Allstate Ins. Co. v. Miller, 212 P.3d 318, 325 (Nev. 2009). Geico's reliance on Sharp Plumbing, Inc. v. National Fire & Marine-an unpublished Ninth Circuit panel decision-also misses the mark. See ECF No. 20 at 16 (citing 633 Fed.Appx. 441, 442 (9th Cir. 2016)). That case dealt with “bad[-]faith refusal to settle[,]” whereas Zavala also faults Geico's claims-handling practices.
ECF No. 21 at 8; ECF No. 18 at ¶¶ 15, 80.
Id. at ¶ 76.
For the same reason, Zavala's allegations state a violation of Nevada's unfair-claims-settling-practices statute. That statute requires insurers to “act reasonably promptly upon communications with respect to claims”; “adopt and implement reasonable standards for the prompt investigation and processing of claims”; and “affirm or deny coverage of claims within a reasonable time.” Geico argues that Zavala only “alleges . . . legal conclusions” without “factual allegations of the conduct in violation of the statute.” But Zavala specifically alleges that Geico sent an update on July 7, 2020, knew about Zavala's theory on June 3, 2021, and only reached an official position in January 2022. So I deny Geico's motion on Zavala's bad-faith and statutory claims.
Id. at § 686A.310(b)-(d).
ECF No. 20 at 17.
ECF No. 18 at ¶¶ 15, 80.
III. Zavala's punitive-damages allegations are stricken with leave to amend.

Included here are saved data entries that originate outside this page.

(* ===== verification/TestProc.v ===== *)
(** * test.rs: the process that tries the file system out

    [kinit] starts [test] as a kernel process.  It prints, and calls the file
    system and the block driver. *)

From Stdlib Require String.
From S2P Require Import Prelude Memory Cpu PageAlloc Kmem Mmu MinixLayout Lock Process Console World Boxes Uart PageReport.
From S2P Require Import BlockIo MinixRead MinixWrite MinixDir MinixDirFacts Virtio Block FsProc.
Import (notations) String.
Import Mem Layout Io MinixRead MinixDirFacts.DirFacts Process World.

Module TestProc.
Section Test.
Context `{Profile} `{Linker} `{Bus} {D : Type} `{BlockService D} `{Heap}.
(** [fuel] bounds the chunks of the heap, [depth] the directories of a path. *)
Context (fuel depth : nat).
(** The system call 63: device, inode, buffer, size and offset; the answer is the
    count and the bytes of the buffer. *)
Context (syscall_fs_read : Z -> Z -> list Z -> Z -> Z -> M (sys D) (Z * list Z)).
Abbreviation Y := (M (sys D)).

Definition pr (text : list Z) : Y unit := on_wd (Uart.print text).
Definition prln (text : list Z) : Y unit := on_wd (Uart.println text).

Definition spaces (n : Z) : list Z := replicate (Z.to_nat n) 32.
Definition dashes : list Z := replicate 23 45.

Definition print_divider (string : list Z) : Y unit :=
  let total_length := 40 in
  let string_length := zlen string in
  p ← lift (usize (total_length - string_length));
  p ← lift (usize (p - 6));
  let padding_length := p / 2 in
  let left_padding := spaces padding_length in
  r ← lift (usize (padding_length + if string_length mod 2 =? 0 then 0 else 1));
  let right_padding := spaces r in
  prln (dashes ++ Fmt.str "<" ++ left_padding ++ [32] ++ string ++ [32] ++ right_padding ++
        Fmt.str ">" ++ dashes).

Definition greetings : Y unit :=
  prln ([10] ++ replicate 50 95 ++ [10] ++
        Fmt.str "|                                                | " ++ [10] ++
        Fmt.str "|         Welcome to simple file system!         |" ++ [10] ++
        Fmt.str "|                                                |" ++ [10] ++
        replicate 50 45).
(** 65 *)
Definition sys_write_file (f : Z) : W unit :=
  _ ← Uart.println ([10] ++ Fmt.str "CALL WRITE FILE!");
  file_call (FsProc.process_write fuel ra_delete_proc write_proc_fn) f.

(** 172 *)
Definition sys_getpid (f : Z) : W unit :=
  p ← load 8 f pid_off;
  set_reg f Cpu.A0 p.

(** 180 and 181 *)
Definition sys_block (write : bool) (f : Z) : W unit :=
  p ← frame_pid f;
  _ ← on_procs (set_waiting p);
  dev ← reg f Cpu.A0;
  buffer ← reg f Cpu.A1;
  size ← reg f Cpu.A2;
  offset ← reg f Cpu.A3;
  _ ← Block.block_op fuel dev buffer (as_u32 size) offset write p;
  mret tt.

(** ** Memory *)

(** [for i in 0..diff] of [brk] *)
Fixpoint grow (k : nat) (table base : Z) (n : nat) (i : Z) : W unit :=
  match n with
  | O => mret tt
  | S n' =>
      new_addr ← on_kern (Page.zalloc 1);
      _ ← set_proc k (upd_data (push_page new_addr));
      va ← lift (usize (base + as_u64 (Z.shiftl i 12)));
      _ ← on_kern (Mmu.map table va new_addr (Mmu.EntryBits_val Mmu.UserReadWrite) 0);
      grow k table base n' (i + 1)
  end.

(** 214 *)
Definition sys_brk (f : Z) : W unit :=
  addr ← reg f Cpu.A0;
  k ← my_proc f;
  p ← proc_at k;
  _ ← (if brk p <? addr then
         on ← mmu_on f;
         _ ← (if (on : bool) then
                table ← table_of k;
                e ← lift (usize (addr + Page.PAGE_SIZE));
                d ← lift (usize (e - brk p));
                grow k table (brk p) (Z.to_nat (d / Page.PAGE_SIZE)) 0
              else mret tt);
         set_proc k (with_brk addr)
       else mret tt);
  p ← proc_at k;
  set_reg f Cpu.A0 (brk p).

(** [for i in 0..num_pages] of the framebuffer *)
Fixpoint map_fb (table ptr : Z) (n : nat) (i : Z) : W unit :=
  match n with
  | O => mret tt
  | S n' =>
      va ← lift (usize (0x30000000 + as_u64 (Z.shiftl i 12)));
      pa ← lift (usize (ptr + as_u64 (Z.shiftl i 12)));
      _ ← on_kern (Mmu.map table va pa (Mmu.EntryBits_val Mmu.UserReadWrite) 0);
      map_fb table ptr n' (i + 1)
  end.
(* ===== verification/FbProps.v ===== *)
(** * The framebuffer in the memory of a process *)

From S2P Require Import Prelude Memory Cpu PageAlloc PageProps Kmem Mmu MmuFacts MmuProps MmuTree MinixLayout Lock Process ProcessProps.
From S2P Require Import Console World Boxes Uart BlockIo Virtio Block BlockDone Input Gpu FsProc Syscall SyscallFacts BrkProps.
Import Mem PageProps MmuProps MmuTree Process World Syscall SyscallFacts BrkProps.

Module FbProps.
Section Fb.
Context `{Profile} `{Linker} `{Bus}.

(** Where system call 1000 puts it. *)
Definition fb_start : Z := 0x30000000.
Definition fb_pages (g : GpuDevice) : Z := Gpu.get_width g * Gpu.get_height g * 4 / 4096.

Lemma kern_same s : World.with_kern (kern_of s) s = s.
Proof. by destruct s as [[? ? ? ? ? []] ? ? ? ? ? ? ? ?]. Qed.

Lemma map_fb_ok root ptr n : forall i s t A,
  tree (kern_of s) t root -> implements (mem_of s) root A ->
  2 * Z.of_nat n + 1 <= Page.free_pages t -> 0 <= ptr -> 0 <= i ->
  fb_start + (i + Z.of_nat n) * 4096 < 2 ^ 64 -> ptr + (i + Z.of_nat n) * 4096 < 2 ^ 64 ->
  exists k' t', map_fb root ptr n i s = Done (tt, World.with_kern k' s) /\
    MmuTree.mapped (kern_of s) t root (2 * Z.of_nat n) k' t'
      (map_range (fb_start + i * 4096) (ptr + i * 4096) n A).
Proof.
  induction n as [|n IH]; intros i s t A Ht HA Hf Hp Hi Hv Hq.
  - exists (kern_of s), t. split; [by rewrite kern_same|].
    split; try done; [exists (mem_of s); unfold mem_of; by destruct (kern_of s)|lia|by apply grows_same].
  - cbn [map_fb map_range].
    assert (as_u64 (Z.shiftl i 12) = i * 4096) as ->
      by (unfold as_u64; rewrite Z.shiftl_mul_pow2, Z.mod_small by lia; lia).
    fold fb_start. do 2 erewrite bind_done by (apply lift_done, uint_ok; unfold fb_start in *; lia).
    destruct (map_inserts (kern_of s) t root A (fb_start + i * 4096) (ptr + i * 4096)
      (Mmu.EntryBits_val Mmu.UserReadWrite) Ht HA ltac:(lia) ltac:(unfold fb_start; lia) ltac:(lia))
      as (k1 & t1 & E & M1); [by vm_compute|by vm_compute|].
    erewrite bind_done by (by apply zoom_done). pose proof M1 as [_ Ht1 HA1 _ C1].
    destruct (IH (i + 1) (World.with_kern k1 s) t1 _ Ht1 HA1) as (k2 & t2 & E2 & M2); try lia.
    rewrite E2. exists k2, t2. split; [done|].
    replace (2 * Z.of_nat (S n)) with (2 + 2 * Z.of_nat n) by lia.
    replace (fb_start + i * 4096 + 4096) with (fb_start + (i + 1) * 4096) by lia.
    replace (ptr + i * 4096 + 4096) with (ptr + (i + 1) * 4096) by lia.
    by eapply mapped_trans.
Qed.

(** The pages of the framebuffer in the map. *)
Lemma fb_lookup m root ptr n A j :
  implements m root (map_range fb_start ptr (Z.to_nat n) A) -> 0 <= ptr -> ptr mod 4096 = 0 ->
  ptr + 4096 * n <= 2 ^ 56 -> n <= 2 ^ 27 -> 0 <= j < 4096 * n ->
  Mmu.virt_to_phys m root (fb_start + j) = Done (Some (ptr + j)).
Proof.
  intros HA Hp Hal Hmax Hn Hj. rewrite HA by (unfold fb_start; lia).
  pose proof (Z.div_mod j 4096 ltac:(lia)) as Dj. pose proof (Z.mod_pos_bound j 4096 ltac:(lia)).
  assert (page_no (fb_start + j) = page_no (fb_start + 4096 * (j / 4096))) as ->.
  { unfold page_no. f_equal. unfold fb_start. rewrite (Z.mul_comm 4096).
    change 0x30000000 with (0x30000 * 4096). by rewrite !Z.div_add_l, Z.div_mul by lia. }
  rewrite map_range_in by lia. cbn. do 2 f_equal.
  replace ((fb_start + j) mod 4096) with (j mod 4096)
    by (unfold fb_start; change 0x30000000 with (0x30000 * 4096); by rewrite Z.add_comm, Z.mod_add by lia).
  rewrite Z.mod_small by lia.
  assert ((ptr + 4096 * (j / 4096)) / 4096 * 4096 = ptr + 4096 * (j / 4096)) as ->; [|lia].
  rewrite (Z.mul_comm 4096), Z.div_add by lia. pose proof (Z.div_mod ptr 4096 ltac:(lia)). lia.
Qed.

(** A store into the frame of the caller changes neither its tables nor the map. *)
Lemma frame_store s f l1 p l2 t root r v :
  current s f l1 p l2 -> tree (kern_of s) t root -> frames_out (kern_of s) t root (l1 ++ p :: l2) ->
  let s' := with_memory (put_reg (mem_of s) f r v) s in
  current s' f l1 p l2 /\ tree (kern_of s') t root /\ frames_out (kern_of s') t root (l1 ++ p :: l2) /\
  forall va, Mmu.virt_to_phys (mem_of s') root va = Mmu.virt_to_phys (mem_of s) root va.
Proof.
  intros Hc Ht Hfr s'. pose proof (gp_range r) as Hgp.
  assert (stranger (kern_of s) t root f 1) as Hf.
  { rewrite <- (cu_frame _ _ _ _ _ Hc). apply (proj1 (Forall_forall _ _) Hfr).
    apply elem_of_app. right. by left. }
  destruct (stranger_write (kern_of s) t root f 1 (put_reg (mem_of s) f r v) Ht Hf) as (Ht2 & Hn & Hv);
    [intros x Hx; apply put_reg_out; lia|].
  split_and!; [by apply current_reg|exact Ht2| |exact Hv].
  eapply Forall_impl; [exact Hfr|]. intros q [Hq Hno]. split; [done|]. intros path Ha. by apply (Hno path), Hn.
Qed.

(** The call around the loop. *)
Lemma sys_framebuffer_run s f l1 p l2 g k3 :
  let m := mem_of s in let dev := reg_in m f Cpu.A0 in
  let s1 := with_memory (put_reg m f Cpu.A0 0) s in
  let s2 := with_gpu (<[Z.to_nat (dev - 1) := None]> (GPU_DEVICES s1)) s1 in
  let s4 := with_gpu (GPU_DEVICES s) (World.with_kern k3 s2) in
  current s f l1 p l2 -> mmu_enabled m f = true -> mmu_table p <> 0 ->
  1 <= dev <= 8 -> GPU_DEVICES s !! Z.to_nat (dev - 1) = Some (Some g) ->
  0 <= Gpu.get_width g -> 0 <= Gpu.get_height g -> Gpu.get_width g * Gpu.get_height g * 4 < 2 ^ 32 ->
  map_fb (mmu_table p) (Gpu.get_framebuffer g) (Z.to_nat (fb_pages g)) 0 s2 = Done (tt, World.with_kern k3 s2) ->
  sys_framebuffer f s = Done (tt, with_memory (put_reg (mem_of s4) f Cpu.A0 fb_start) s4).
Proof.
  intros m dev s1 s2 s4 Hc Hon Hroot Hd Hg Hw Hh Hwh E3. pose proof (cu_null _ _ _ _ _ Hc) as Hnull.
  destruct (gpu_round s1 dev g Hd Hg) as [Et Er]. fold s2 in Et.
  unfold sys_framebuffer. erewrite bind_done by (by apply reg_ok). fold m dev.
  erewrite bind_done by (by apply set_reg_ok). fold m s1.
  rewrite (proj2 (Z.ltb_lt 0 dev)), (proj2 (Z.leb_le dev 8)) by lia. cbn [andb].
  erewrite bind_done by exact Et. cbn iota.
  assert (mmu_enabled (mem_of s2) f = true) as Hon2.
  { rewrite <- Hon. unfold mmu_enabled. do 3 f_equal. apply rdn_ext. intros x Hx.
    apply put_reg_out. unfold satp_off in Hx. lia. }
  erewrite bind_done by (by apply mmu_on_ok). rewrite Hon2. erewrite bind_done.
  2:{ assert (current s2 f l1 p l2) as Hc2 by (by destruct (current_reg _ _ _ _ _ Cpu.A0 0 Hc)).
      erewrite bind_done by (by eapply deref_proc_ok). erewrite bind_done by (by eapply table_of_ok).
      do 2 erewrite bind_done by (apply lift_done, uint_ok; nia).
      erewrite bind_done by exact E3. by apply Er. }
  by apply set_reg_ok.
Qed.

(** C16: System call 1000 of a process with page tables makes the framebuffer of the
    device appear at 0x30000000, byte for byte as far as whole pages go, and returns
    that address; all other addresses are translated as before, the tables still
    form a tree, and the device is back in its slot. *)
Theorem framebuffer_maps s f l1 p l2 t A g :
  let m := mem_of s in let root := mmu_table p in let dev := reg_in m f Cpu.A0 in
  let n := fb_pages g in let fb := Gpu.get_framebuffer g in
  current s f l1 p l2 -> mmu_enabled m f = true -> root <> 0 ->
  tree (kern_of s) t root -> implements m root A -> frames_out (kern_of s) t root (l1 ++ p :: l2) ->
  1 <= dev <= 8 -> GPU_DEVICES s !! Z.to_nat (dev - 1) = Some (Some g) ->
  0 <= Gpu.get_width g -> 0 <= Gpu.get_height g -> Gpu.get_width g * Gpu.get_height g * 4 < 2 ^ 32 ->
  0 <= fb -> fb mod 4096 = 0 -> fb + 4096 * n <= 2 ^ 56 -> 2 * n + 1 <= Page.free_pages t ->
  exists s' t', sys_framebuffer f s = Done (tt, s') /\ reg_in (mem_of s') f Cpu.A0 = fb_start /\
    GPU_DEVICES s' = GPU_DEVICES s /\ current s' f l1 p l2 /\ tree (kern_of s') t' root /\
    (forall j, 0 <= j < 4096 * n -> Mmu.virt_to_phys (mem_of s') root (fb_start + j) = Done (Some (fb + j))) /\
    (forall va, 0 <= va -> (forall i, 0 <= i < n -> page_no (fb_start + 4096 * i) <> page_no va) ->
       Mmu.virt_to_phys (mem_of s') root va = Mmu.virt_to_phys m root va).
Proof.
  intros m root dev n fb Hc Hon Hroot Ht HA Hfr Hd Hg Hw Hh Hwh Hfb Hal Hmax Hfree.
  pose proof (cu_null _ _ _ _ _ Hc) as Hnull.
  assert (0 <= n /\ n <= 2 ^ 20) as [Hn0 Hn].
  { unfold n, fb_pages. split; [apply Z.div_pos; nia|]. apply Z.div_le_upper_bound; lia. }
  set (s1 := with_memory (put_reg m f Cpu.A0 0) s).
  destruct (frame_store s f l1 p l2 t root Cpu.A0 0 Hc Ht Hfr) as (Hc1 & Ht1 & Hfr1 & Hv1).
  change (with_memory (put_reg (mem_of s) f Cpu.A0 0) s) with s1 in *.
  set (s2 := with_gpu (<[Z.to_nat (dev - 1) := None]> (GPU_DEVICES s1)) s1) in *.
  destruct (map_fb_ok root fb (Z.to_nat n) 0 s2 t A Ht1) as (k3 & t3 & E3 & [[m3 Em3] Ht3 HA3 K3 _]);
    [intros va Hva; etransitivity; [apply Hv1|by apply HA]|unfold fb_start; lia..|].
  rewrite !Z.mul_0_l, !Z.add_0_r in HA3.
  set (s3 := World.with_kern k3 s2) in *. set (s4 := with_gpu (GPU_DEVICES s1) s3).
  destruct (current_kept s1 f l1 p l2 t root m3 t3 Hc1 Hfr1) as [Hc3 Hfr3]; [change (kern_of s1) with (kern_of s2); by rewrite <- Em3|].
  assert (current s4 f l1 p l2) as Hc4 by (unfold s4, s3; by rewrite Em3).
  assert (kern_of s4 = k3) as Ek4 by done.
  assert (frames_out (kern_of s4) t3 root (l1 ++ p :: l2)) as Hfr4 by (by rewrite Ek4, Em3).
  destruct (frame_store s4 f l1 p l2 t3 root Cpu.A0 fb_start Hc4 Ht3 Hfr4) as (Hc5 & Ht5 & _ & Hv5).
  exists (with_memory (put_reg (mem_of s4) f Cpu.A0 fb_start) s4), t3.
  split_and!; [|by apply reg_in_put|done|exact Hc5|exact Ht5|..].
  - by apply (sys_framebuffer_run s f l1 p l2 g k3).
  - intros j Hj. etransitivity; [apply Hv5|]. eapply fb_lookup; try done; lia.
  - intros va Hva Hne. etransitivity; [apply Hv5|]. etransitivity; [by apply HA3|].
    rewrite map_range_out by (intros i Hi; apply Hne; lia). symmetry. by apply HA.
Qed.
End Fb.
End FbProps.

Geico also moves to strike Zavala's request for punitive damages, arguing that Zavala's allegations “are conclusory and mere recitations of the elements to obtain an award of punitive damages.” Zavala counters that her “[c]omplaint, as a whole, provides that [Geico] has engaged in behavior justifying an award of punitive damages” and that Nevada Revised Statute 42.005(2)(b) “specifically identifies bad faith as a source of punitive damages.” Though that statute states that certain caps on punitive damages do not apply to bad-faith insurance-practices claims, it also requires “evidence that the defendant has been guilty of oppression, fraud[,] or malice.” While Zavala's allegations of delay may amount to bad faith, they are nowhere close to satisfying the standard for punitive damages. So I grant Geico's request to strike the allegations referencing punitive damages, but I do so with leave for Zavala to amend her complaint by March 9, 2023 if she can plead true facts from which the court can infer fraud, malice, or oppression.
ECF No. 20 at 19-20.
ECF No. 21 at 10.
Nev. Rev. Stat. 42.005(1), (2)(b).
United Fire Ins. Co. v. McClelland, 780 P.2d 193, 198 (Nev. 1989) (“Nevada follows the rule that proof of bad faith, by itself, does not establish liability for punitive damages.”); see, e.g., id. (defining oppression as “a conscious disregard for the rights of others [that] constitutes an act of subjecting plaintiffs to cruel and unjust hardship” and holding that punitive damages were justified in a case in which an insurer “fail[ed] to divulge its financial difficulties” and thus “prevented [the insured] from making an informed decision whether to change carriers” before “he was no longer insurable” and decided to “delay[] several times in going to the hospital”).
Conclusion
IT IS THEREFORE ORDERED that Geico's motion to dismiss [ECF No. 20] is GRANTED in part and DENIED in part. Zavala's contract-breach claim is dismissed with prejudice, and her request for punitive damages is stricken with leave to amend by March 9, 2023. If Zavala fails to amend by that date, this case will go forward on her bad-faith and statutory claims only.